What the task asks
Retype the range from the line holding "Ok (acc ++ [mkStakeRecord" to the last line of the listing, inclusive, exactly as it appears and with nothing else.

Data in this exercise
• • •

Lemma updated_back s a x v t :
  inv s -> x = GetStakeAmount s a -> t = GetTotalStakedAmount s -> v <> 0 ->
  forall t' b, updated (with_bank (updated (with_bank s b) a v t') b) a x t = with_bank s b.
Proof.
  intros I -> -> Hv t' b. unfold updated, with_bank. simpl.
  rewrite (proj2 (Z.eqb_neq v 0)) by done. f_equal.
  - unfold GetStakeAmount. destruct (st_stakes s !! a) as [x|] eqn:E; simpl.
    + apply (inv_pos s I) in E as Hx. rewrite (proj2 (Z.eqb_neq x 0)) by lia.
      by rewrite insert_insert_eq, insert_id.
    + by rewrite delete_insert_id.
  - unfold GetTotalStakedAmount. pose proof (inv_stored s I).
    destruct (st_total s) as [x|]; simpl; [|done]. destruct (Z.eqb_spec x 0); congruence.
Qed.

(** staking and unstaking the same coin is the identity: after a
    successful stake from a solvent state, the unstake of the same amount
    succeeds, restores the module's store exactly, and returns every account
    and denomination to its balance before. *)
Theorem stake_unstake_identity staker c s s1 u a :
  HasModuleAccount ModuleName = true -> inv s -> solvent s ->
  AccAddressFromBech32 staker = Ok a -> BlockedAddr a = false ->
  a <> ModuleAddress ModuleName ->
  Stake (mkMsgStake staker c) s = (Ok u, s1) ->
  exists s2, Unstake (mkMsgUnstake staker c) s1 = (Ok tt, s2) /\
    s2 = with_bank s (st_bank s2) /\
    forall x d, GetBalance (st_bank s2) x d = GetBalance (st_bank s) x d.
Proof.
  intros Hmod I Hsolv Ha Hbl Hne E.
  pose proof (Stake_inv _ _ _ _ I E) as I1.
  assert (solvent s1) as Hs1.
  { eapply Stake_solvent; [|exact Hsolv|exact E]. simpl. intros a' Ha'. congruence. }
  apply Stake_ok in E as (a1 & b & cs & Ha1 & Hv & Hc & (Hm & _ & _) & -> & _).
  simpl in *. rewrite Ha in Ha1. injection Ha1 as <-.
  destruct (Unstake_runs (mkMsgUnstake staker c) _ a Hmod I1 Hs1 Hv Ha Hbl) as [s2 E2].
  { rewrite GetStakeAmount_updated, String.eqb_refl. simpl.
    pose proof (stake_nonneg s a I). lia. }
  exists s2. split; [done|].
  apply Unstake_ok in E2 as (a2 & b2 & cs2 & Ha2 & _ & Hc2 & _ & (Hm2 & _ & _) & ->).
  simpl in *. rewrite Ha in Ha2. injection Ha2 as <-.
  rewrite Hc in Hc2. injection Hc2 as <-.
  rewrite GetStakeAmount_updated, String.eqb_refl, GetTotal_updated. split.
  - apply validateStakeMsg_ok in Hv as (_ & _ & _ & Hp & _).
    pose proof (stake_nonneg s a I).
    pose proof (updated_back s a (GetStakeAmount s a + Amount c - Amount c)
      (GetStakeAmount s a + Amount c)
      (GetTotalStakedAmount s + Amount c - Amount c) I ltac:(lia) ltac:(lia) ltac:(lia)
      (GetTotalStakedAmount s + Amount c) b) as Hback.
    apply (f_equal (fun x => with_bank x b2)) in Hback. exact Hback.
  - intros x d. rewrite Hm2, Hm. unfold at_addr. repeat case_match; lia.
Qed.

(** ** Genesis *)
Lemma GetStake_coin v :
  0 <= v -> NewCoin MicroDODxDenom v = Ok (mkCoin MicroDODxDenom v).
Proof. intros. apply NewCoin_ok; [by apply ValidDenom_word|done]. Qed.

Definition export_record (kv : string * Z) : StakeRecord :=
  mkStakeRecord (AccAddressString kv.1) (mkCoin MicroDODxDenom kv.2).

Lemma export_loop (l : list (string * Z)) : forall acc,
  Forall (fun kv => 0 < kv.2) l ->
  iterate_until (fun addr amount acc =>
       c ← NewCoin MicroDODxDenom amount;
       Ok (acc ++ [mkStakeRecord (AccAddressString addr) c], false)) l acc
  = Ok (acc ++ map export_record l).
Proof.
  induction l as [|[k v] l IH]; intros acc Hl; simpl; [by rewrite app_nil_r|].
  apply Forall_cons in Hl as [Hv Hl]. simpl in Hv.
  rewrite GetStake_coin by lia. simpl.
  rewrite IH by done. by rewrite <- app_assoc.
Qed.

• • •

Answer to this task
       Ok (acc ++ [mkStakeRecord (AccAddressString addr) c], false)) l acc
  = Ok (acc ++ map export_record l).
Proof.
  induction l as [|[k v] l IH]; intros acc Hl; simpl; [by rewrite app_nil_r|].
  apply Forall_cons in Hl as [Hv Hl]. simpl in Hv.
  rewrite GetStake_coin by lia. simpl.
  rewrite IH by done. by rewrite <- app_assoc.
Qed.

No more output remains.